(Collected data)
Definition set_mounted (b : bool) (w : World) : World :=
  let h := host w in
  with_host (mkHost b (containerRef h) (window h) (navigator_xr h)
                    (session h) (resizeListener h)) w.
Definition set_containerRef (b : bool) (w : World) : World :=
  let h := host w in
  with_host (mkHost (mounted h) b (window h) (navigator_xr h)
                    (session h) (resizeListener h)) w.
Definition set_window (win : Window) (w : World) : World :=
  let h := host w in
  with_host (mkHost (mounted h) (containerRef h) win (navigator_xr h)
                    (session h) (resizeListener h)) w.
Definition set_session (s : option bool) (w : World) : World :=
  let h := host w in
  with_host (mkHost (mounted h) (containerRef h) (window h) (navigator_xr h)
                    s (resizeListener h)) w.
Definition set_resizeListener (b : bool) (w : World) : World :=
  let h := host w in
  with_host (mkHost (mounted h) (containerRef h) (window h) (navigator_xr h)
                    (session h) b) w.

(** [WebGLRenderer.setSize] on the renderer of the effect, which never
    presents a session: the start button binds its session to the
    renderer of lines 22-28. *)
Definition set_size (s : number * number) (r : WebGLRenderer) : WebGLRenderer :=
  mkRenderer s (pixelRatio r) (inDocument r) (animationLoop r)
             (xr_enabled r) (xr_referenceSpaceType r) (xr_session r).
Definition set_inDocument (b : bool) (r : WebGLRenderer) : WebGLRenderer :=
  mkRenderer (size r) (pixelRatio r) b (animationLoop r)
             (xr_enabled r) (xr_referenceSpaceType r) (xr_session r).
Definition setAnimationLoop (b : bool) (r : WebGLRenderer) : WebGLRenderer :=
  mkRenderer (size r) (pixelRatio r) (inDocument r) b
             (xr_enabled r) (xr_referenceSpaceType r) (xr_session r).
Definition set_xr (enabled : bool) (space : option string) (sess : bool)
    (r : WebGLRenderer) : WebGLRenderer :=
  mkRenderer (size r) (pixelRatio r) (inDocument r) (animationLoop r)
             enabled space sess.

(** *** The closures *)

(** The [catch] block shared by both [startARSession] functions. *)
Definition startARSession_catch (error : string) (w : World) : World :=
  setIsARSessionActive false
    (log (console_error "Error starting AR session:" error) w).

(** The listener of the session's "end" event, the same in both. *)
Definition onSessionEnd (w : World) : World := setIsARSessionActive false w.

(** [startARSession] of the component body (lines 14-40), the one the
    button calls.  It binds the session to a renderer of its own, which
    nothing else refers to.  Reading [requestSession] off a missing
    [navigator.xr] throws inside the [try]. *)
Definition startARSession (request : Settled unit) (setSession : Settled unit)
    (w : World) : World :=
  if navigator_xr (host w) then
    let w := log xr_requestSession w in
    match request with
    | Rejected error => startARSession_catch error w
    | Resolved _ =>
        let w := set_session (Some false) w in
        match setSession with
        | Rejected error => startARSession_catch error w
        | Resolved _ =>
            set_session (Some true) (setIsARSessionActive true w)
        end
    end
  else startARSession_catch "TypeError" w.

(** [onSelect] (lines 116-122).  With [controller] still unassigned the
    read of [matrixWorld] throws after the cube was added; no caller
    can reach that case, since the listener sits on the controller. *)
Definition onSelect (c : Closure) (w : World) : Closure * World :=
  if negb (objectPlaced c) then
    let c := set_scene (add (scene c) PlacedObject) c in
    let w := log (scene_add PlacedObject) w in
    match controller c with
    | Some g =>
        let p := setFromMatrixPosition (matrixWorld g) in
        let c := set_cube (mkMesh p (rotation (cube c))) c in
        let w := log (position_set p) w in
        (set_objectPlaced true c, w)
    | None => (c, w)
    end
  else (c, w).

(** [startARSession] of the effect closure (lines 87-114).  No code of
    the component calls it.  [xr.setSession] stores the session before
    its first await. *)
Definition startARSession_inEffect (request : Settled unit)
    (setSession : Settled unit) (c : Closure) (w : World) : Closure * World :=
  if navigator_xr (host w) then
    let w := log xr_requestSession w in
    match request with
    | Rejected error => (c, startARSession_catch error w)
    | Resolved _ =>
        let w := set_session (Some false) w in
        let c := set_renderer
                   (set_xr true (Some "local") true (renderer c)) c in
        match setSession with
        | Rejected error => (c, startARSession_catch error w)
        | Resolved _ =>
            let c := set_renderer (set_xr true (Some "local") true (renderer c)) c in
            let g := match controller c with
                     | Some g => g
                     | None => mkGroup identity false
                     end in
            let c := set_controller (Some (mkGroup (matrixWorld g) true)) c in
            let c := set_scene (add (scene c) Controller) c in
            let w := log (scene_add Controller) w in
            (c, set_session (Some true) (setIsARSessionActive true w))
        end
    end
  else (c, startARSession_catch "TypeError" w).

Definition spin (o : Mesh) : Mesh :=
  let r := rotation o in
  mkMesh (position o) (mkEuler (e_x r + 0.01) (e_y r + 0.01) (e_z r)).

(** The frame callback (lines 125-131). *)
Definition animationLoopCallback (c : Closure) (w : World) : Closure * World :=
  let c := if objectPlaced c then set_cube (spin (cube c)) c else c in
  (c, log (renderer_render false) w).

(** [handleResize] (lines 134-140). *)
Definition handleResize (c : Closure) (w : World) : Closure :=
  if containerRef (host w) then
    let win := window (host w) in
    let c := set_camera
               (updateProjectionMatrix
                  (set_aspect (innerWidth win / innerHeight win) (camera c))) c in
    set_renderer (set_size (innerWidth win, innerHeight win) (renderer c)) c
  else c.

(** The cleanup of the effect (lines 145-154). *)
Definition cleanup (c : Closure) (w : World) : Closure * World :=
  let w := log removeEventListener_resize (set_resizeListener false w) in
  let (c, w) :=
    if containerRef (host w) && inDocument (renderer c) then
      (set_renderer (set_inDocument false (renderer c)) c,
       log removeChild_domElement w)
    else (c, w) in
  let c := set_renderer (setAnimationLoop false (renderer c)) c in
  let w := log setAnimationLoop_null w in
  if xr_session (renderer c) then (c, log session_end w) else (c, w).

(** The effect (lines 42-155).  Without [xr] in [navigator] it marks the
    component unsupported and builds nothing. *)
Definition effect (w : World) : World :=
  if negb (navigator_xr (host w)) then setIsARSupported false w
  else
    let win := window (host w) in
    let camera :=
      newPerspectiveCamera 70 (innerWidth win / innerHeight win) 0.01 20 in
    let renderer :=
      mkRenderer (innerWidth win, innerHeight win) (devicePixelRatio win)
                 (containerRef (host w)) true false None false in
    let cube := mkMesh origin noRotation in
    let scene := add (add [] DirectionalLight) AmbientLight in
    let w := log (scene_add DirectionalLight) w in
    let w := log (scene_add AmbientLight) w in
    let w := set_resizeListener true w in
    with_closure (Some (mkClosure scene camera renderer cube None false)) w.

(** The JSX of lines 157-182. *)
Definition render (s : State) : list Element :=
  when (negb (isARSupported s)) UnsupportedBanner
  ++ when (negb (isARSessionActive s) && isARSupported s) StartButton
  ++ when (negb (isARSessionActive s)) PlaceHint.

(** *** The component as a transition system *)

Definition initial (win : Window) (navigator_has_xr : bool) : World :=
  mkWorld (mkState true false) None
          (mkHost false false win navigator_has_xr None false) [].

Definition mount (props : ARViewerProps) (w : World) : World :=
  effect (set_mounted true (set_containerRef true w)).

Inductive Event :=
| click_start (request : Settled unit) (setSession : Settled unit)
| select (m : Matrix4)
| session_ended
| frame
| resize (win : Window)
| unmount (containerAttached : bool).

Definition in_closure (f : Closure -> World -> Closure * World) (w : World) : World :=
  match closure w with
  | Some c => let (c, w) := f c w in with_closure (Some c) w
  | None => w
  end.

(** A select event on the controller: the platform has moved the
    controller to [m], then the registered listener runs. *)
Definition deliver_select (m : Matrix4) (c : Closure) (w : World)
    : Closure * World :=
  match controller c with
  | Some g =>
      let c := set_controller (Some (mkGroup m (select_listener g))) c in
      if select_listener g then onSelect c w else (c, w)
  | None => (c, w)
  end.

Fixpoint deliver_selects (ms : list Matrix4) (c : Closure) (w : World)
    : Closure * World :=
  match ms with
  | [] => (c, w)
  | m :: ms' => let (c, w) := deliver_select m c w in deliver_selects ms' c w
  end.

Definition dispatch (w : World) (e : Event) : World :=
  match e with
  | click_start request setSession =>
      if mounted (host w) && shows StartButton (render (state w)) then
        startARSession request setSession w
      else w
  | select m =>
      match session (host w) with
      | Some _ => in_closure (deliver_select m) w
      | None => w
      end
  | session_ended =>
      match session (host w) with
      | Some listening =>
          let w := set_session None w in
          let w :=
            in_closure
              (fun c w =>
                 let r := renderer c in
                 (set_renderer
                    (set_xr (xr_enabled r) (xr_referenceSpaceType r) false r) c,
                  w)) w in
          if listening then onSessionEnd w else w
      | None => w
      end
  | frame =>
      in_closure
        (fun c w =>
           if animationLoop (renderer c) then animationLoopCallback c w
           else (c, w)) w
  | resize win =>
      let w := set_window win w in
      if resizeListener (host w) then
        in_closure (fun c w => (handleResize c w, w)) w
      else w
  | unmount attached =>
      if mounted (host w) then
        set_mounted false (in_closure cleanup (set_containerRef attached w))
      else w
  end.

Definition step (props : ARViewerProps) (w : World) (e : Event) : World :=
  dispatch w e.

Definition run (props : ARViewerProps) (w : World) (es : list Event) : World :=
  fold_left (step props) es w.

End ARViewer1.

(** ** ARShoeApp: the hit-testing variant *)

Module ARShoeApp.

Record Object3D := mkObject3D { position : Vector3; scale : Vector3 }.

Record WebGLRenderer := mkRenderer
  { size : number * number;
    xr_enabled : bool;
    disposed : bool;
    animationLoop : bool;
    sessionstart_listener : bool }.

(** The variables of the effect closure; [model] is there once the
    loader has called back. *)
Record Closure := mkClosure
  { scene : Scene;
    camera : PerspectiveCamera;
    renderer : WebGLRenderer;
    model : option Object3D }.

## TASK OBJECTIVE
Please set down again, word for word, only the lines from the start of the entries through the line with "with_host (mkHost (mounted h) b", both ends included.

## ANSWER TO THE PROBLEM
Definition set_mounted (b : bool) (w : World) : World :=
  let h := host w in
  with_host (mkHost b (containerRef h) (window h) (navigator_xr h)
                    (session h) (resizeListener h)) w.
Definition set_containerRef (b : bool) (w : World) : World :=
  let h := host w in
  with_host (mkHost (mounted h) b (window h) (navigator_xr h)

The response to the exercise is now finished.